··· Dataset
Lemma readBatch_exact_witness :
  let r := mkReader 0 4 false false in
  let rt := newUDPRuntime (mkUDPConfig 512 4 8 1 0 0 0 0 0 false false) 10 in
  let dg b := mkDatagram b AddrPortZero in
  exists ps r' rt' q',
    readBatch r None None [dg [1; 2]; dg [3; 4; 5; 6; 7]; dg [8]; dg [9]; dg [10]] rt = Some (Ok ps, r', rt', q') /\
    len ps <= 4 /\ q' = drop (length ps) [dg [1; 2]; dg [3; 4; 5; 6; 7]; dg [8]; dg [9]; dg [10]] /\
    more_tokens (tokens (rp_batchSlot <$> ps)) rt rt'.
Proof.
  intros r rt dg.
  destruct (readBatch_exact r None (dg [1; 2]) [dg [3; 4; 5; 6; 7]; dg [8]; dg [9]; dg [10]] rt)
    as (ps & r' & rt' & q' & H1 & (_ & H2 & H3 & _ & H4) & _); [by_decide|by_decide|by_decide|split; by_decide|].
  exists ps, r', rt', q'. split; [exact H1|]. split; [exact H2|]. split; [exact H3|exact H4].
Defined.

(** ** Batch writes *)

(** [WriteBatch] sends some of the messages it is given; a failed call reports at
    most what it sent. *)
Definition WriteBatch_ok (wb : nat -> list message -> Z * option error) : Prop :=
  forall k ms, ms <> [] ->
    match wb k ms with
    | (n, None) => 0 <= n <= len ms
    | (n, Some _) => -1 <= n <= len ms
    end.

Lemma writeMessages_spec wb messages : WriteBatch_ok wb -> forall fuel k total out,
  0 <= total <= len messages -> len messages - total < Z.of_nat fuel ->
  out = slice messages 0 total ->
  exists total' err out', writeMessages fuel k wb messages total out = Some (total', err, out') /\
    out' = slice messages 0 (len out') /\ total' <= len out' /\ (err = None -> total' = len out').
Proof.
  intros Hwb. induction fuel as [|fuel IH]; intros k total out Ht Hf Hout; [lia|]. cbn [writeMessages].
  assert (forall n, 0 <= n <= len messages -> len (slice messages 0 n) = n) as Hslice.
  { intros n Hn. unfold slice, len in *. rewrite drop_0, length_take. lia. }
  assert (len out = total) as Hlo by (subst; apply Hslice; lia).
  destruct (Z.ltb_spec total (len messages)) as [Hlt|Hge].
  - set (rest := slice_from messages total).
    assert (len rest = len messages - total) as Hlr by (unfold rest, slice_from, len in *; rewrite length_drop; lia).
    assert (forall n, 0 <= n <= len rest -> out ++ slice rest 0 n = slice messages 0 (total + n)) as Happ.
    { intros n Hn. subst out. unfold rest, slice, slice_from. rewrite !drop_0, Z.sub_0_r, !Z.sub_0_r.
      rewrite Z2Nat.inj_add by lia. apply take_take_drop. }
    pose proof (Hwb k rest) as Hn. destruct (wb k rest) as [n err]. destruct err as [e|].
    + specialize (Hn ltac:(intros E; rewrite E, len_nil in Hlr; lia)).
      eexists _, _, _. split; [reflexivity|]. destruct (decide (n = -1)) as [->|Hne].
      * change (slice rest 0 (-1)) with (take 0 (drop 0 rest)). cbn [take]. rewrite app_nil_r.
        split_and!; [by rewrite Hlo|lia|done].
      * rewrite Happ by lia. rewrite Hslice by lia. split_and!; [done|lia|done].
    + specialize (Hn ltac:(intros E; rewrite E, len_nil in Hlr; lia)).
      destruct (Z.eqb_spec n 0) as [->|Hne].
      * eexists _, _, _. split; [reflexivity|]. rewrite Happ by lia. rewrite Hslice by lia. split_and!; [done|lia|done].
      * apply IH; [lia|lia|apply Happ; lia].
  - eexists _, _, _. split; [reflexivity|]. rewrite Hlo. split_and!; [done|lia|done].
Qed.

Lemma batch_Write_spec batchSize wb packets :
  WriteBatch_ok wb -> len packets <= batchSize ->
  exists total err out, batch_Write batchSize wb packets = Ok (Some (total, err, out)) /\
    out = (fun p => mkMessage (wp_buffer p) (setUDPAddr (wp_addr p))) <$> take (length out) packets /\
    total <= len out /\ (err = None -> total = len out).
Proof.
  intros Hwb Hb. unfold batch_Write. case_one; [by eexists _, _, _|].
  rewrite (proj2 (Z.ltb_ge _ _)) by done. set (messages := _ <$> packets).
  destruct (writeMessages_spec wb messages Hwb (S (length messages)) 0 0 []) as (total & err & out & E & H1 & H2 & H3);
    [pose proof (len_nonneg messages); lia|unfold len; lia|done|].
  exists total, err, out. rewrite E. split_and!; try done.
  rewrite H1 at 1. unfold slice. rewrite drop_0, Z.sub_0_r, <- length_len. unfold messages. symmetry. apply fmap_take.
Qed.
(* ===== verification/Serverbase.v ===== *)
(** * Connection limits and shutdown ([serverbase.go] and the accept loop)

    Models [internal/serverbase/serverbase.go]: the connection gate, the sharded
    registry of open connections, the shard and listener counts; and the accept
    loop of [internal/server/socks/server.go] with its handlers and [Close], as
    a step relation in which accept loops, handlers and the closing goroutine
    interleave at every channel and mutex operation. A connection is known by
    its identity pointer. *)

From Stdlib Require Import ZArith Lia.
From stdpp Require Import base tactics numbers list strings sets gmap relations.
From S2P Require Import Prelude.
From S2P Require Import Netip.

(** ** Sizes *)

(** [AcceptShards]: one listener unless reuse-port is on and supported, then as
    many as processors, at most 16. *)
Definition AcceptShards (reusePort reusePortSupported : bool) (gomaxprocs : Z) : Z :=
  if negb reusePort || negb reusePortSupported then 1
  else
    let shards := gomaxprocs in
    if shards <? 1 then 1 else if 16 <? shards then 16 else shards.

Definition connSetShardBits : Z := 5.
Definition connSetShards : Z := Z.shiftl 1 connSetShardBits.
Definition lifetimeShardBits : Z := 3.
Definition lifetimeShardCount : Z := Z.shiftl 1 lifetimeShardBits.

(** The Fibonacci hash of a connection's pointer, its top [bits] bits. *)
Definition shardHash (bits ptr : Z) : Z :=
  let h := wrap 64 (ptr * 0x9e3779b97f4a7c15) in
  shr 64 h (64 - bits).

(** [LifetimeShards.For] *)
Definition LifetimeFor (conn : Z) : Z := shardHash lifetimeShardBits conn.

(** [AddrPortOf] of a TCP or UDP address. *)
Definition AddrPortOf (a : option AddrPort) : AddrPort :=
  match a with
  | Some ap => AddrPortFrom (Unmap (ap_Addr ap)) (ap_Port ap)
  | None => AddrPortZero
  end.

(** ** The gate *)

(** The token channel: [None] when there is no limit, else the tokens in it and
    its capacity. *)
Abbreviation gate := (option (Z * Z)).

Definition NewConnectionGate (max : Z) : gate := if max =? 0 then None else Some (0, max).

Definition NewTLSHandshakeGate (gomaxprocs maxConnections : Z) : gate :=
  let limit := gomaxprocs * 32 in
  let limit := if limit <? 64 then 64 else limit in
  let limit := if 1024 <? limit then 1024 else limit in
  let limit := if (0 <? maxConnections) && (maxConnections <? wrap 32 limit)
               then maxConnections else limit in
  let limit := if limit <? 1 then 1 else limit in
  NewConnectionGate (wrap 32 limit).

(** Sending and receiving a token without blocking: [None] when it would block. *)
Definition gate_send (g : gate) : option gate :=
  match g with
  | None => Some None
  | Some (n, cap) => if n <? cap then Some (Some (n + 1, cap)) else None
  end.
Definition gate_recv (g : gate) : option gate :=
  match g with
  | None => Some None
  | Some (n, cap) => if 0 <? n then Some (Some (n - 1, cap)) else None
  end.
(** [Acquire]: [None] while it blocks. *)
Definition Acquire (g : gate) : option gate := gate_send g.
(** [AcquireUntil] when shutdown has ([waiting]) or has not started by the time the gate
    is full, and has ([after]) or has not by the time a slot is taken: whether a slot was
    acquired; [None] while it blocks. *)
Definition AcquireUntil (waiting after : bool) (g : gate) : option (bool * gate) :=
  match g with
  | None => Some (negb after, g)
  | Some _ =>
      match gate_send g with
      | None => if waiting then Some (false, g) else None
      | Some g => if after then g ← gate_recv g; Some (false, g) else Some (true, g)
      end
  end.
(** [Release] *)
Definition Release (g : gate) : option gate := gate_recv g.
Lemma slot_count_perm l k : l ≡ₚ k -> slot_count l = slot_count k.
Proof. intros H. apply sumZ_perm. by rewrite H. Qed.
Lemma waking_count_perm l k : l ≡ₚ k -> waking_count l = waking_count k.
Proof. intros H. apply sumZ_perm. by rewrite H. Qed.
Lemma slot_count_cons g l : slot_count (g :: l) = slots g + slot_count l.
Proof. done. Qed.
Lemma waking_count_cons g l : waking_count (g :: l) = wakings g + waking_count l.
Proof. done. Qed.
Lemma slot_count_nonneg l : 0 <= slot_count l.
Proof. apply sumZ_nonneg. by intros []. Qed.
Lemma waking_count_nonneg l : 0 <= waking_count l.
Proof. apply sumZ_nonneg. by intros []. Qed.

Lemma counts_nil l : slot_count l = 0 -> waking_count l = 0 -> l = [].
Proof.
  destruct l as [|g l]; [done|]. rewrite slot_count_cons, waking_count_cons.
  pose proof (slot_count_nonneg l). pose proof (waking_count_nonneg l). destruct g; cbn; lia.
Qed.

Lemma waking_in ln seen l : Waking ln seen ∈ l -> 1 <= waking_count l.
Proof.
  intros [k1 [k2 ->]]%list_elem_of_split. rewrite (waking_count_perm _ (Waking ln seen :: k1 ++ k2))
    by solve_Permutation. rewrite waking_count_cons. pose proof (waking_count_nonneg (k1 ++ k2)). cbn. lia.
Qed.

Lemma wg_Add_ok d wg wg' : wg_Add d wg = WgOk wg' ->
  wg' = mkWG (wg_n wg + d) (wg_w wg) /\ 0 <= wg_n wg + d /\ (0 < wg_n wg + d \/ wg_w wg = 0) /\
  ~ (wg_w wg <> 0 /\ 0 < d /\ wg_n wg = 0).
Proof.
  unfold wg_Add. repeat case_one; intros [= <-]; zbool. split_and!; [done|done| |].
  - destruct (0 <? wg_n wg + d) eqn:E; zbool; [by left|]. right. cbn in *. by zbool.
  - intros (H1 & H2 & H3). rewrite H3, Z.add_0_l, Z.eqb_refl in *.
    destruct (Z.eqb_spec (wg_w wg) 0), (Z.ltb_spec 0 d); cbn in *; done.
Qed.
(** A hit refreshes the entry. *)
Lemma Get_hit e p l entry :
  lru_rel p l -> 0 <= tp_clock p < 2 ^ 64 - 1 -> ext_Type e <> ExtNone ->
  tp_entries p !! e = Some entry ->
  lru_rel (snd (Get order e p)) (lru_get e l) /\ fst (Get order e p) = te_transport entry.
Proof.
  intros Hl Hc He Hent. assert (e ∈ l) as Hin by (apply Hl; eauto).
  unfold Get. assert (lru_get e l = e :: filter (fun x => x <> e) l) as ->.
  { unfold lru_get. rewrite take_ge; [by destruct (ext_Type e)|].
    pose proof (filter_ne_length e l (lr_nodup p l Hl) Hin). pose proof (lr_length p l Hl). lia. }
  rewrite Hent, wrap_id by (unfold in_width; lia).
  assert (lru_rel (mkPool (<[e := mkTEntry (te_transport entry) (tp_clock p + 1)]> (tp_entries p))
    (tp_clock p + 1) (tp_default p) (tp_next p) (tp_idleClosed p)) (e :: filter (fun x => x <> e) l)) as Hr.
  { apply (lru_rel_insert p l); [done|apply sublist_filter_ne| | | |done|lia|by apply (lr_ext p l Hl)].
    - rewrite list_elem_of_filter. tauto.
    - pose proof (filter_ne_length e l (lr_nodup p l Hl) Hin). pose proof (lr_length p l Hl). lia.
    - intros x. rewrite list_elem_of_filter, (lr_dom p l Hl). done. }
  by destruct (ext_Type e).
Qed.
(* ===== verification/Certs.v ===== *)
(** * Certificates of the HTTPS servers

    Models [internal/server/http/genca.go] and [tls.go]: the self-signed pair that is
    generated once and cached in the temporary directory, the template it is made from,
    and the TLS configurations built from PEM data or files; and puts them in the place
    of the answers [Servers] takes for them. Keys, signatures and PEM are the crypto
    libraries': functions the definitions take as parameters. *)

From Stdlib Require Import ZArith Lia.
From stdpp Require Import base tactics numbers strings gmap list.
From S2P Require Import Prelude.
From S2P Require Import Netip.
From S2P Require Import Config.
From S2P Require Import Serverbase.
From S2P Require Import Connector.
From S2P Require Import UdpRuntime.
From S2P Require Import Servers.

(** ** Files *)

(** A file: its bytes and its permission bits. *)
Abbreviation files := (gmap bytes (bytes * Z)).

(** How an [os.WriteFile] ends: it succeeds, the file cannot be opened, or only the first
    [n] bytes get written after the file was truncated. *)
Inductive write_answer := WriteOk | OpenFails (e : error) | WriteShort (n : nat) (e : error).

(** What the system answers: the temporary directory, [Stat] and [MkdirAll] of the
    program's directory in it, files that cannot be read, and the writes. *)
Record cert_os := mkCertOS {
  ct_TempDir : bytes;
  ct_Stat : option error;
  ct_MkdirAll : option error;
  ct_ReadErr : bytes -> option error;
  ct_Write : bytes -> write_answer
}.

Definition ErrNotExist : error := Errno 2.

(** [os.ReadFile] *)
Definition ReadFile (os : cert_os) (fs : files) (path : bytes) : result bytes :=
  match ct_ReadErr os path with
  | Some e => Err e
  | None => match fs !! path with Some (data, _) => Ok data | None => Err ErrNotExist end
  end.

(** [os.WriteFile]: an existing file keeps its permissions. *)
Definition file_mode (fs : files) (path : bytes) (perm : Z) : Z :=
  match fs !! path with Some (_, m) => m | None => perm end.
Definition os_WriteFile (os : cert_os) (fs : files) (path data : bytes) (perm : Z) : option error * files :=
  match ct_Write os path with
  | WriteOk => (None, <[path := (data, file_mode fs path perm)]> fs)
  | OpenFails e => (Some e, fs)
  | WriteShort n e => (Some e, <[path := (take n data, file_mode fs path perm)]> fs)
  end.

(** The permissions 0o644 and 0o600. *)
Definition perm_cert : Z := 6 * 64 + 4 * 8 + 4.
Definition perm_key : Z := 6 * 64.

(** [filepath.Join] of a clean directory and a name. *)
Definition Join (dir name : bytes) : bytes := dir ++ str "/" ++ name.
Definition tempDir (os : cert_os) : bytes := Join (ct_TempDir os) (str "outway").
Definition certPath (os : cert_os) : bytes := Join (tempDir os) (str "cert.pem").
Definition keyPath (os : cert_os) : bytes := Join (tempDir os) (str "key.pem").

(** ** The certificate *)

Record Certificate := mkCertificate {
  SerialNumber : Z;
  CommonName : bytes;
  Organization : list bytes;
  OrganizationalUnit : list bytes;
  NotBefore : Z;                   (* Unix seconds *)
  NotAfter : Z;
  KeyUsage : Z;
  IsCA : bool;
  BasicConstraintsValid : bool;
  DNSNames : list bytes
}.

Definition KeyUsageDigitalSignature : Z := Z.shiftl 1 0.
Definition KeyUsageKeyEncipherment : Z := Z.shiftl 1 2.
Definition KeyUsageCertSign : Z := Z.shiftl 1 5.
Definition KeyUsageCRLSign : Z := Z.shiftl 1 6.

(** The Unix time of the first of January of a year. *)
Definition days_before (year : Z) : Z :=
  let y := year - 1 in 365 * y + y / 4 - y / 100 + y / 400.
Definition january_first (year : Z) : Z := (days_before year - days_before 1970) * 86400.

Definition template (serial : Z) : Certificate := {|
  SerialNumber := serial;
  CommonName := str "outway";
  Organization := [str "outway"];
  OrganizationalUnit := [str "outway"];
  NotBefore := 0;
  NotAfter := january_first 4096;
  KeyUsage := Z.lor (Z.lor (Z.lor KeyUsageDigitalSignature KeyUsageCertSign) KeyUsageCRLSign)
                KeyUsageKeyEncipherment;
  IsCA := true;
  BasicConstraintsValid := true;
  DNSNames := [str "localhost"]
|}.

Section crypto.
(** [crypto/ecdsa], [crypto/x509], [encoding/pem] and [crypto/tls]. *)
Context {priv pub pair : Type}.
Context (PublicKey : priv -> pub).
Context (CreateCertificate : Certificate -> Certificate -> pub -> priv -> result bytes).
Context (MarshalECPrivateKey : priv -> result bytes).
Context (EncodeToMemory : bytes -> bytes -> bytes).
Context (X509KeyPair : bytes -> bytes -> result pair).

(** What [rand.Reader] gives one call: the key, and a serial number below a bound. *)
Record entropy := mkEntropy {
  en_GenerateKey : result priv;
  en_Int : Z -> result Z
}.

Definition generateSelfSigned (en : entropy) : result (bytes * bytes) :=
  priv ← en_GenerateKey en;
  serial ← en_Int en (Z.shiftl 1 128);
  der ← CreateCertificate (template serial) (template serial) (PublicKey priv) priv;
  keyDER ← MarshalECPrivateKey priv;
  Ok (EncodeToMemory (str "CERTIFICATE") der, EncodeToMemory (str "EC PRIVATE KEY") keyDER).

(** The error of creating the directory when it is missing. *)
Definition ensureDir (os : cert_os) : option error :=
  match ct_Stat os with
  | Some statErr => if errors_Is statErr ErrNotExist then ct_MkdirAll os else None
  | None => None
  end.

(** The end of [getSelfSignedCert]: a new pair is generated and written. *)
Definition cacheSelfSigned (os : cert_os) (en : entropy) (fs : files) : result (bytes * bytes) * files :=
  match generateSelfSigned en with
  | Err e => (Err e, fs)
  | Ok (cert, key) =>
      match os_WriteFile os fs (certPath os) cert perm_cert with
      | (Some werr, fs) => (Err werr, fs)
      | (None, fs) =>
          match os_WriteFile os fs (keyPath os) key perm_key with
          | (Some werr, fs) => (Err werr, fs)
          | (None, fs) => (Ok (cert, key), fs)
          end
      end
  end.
······
Please copy every line from the entries that includes the word "pointer".

    its identity pointer. *)
(** The Fibonacci hash of a connection's pointer, its top [bits] bits. *)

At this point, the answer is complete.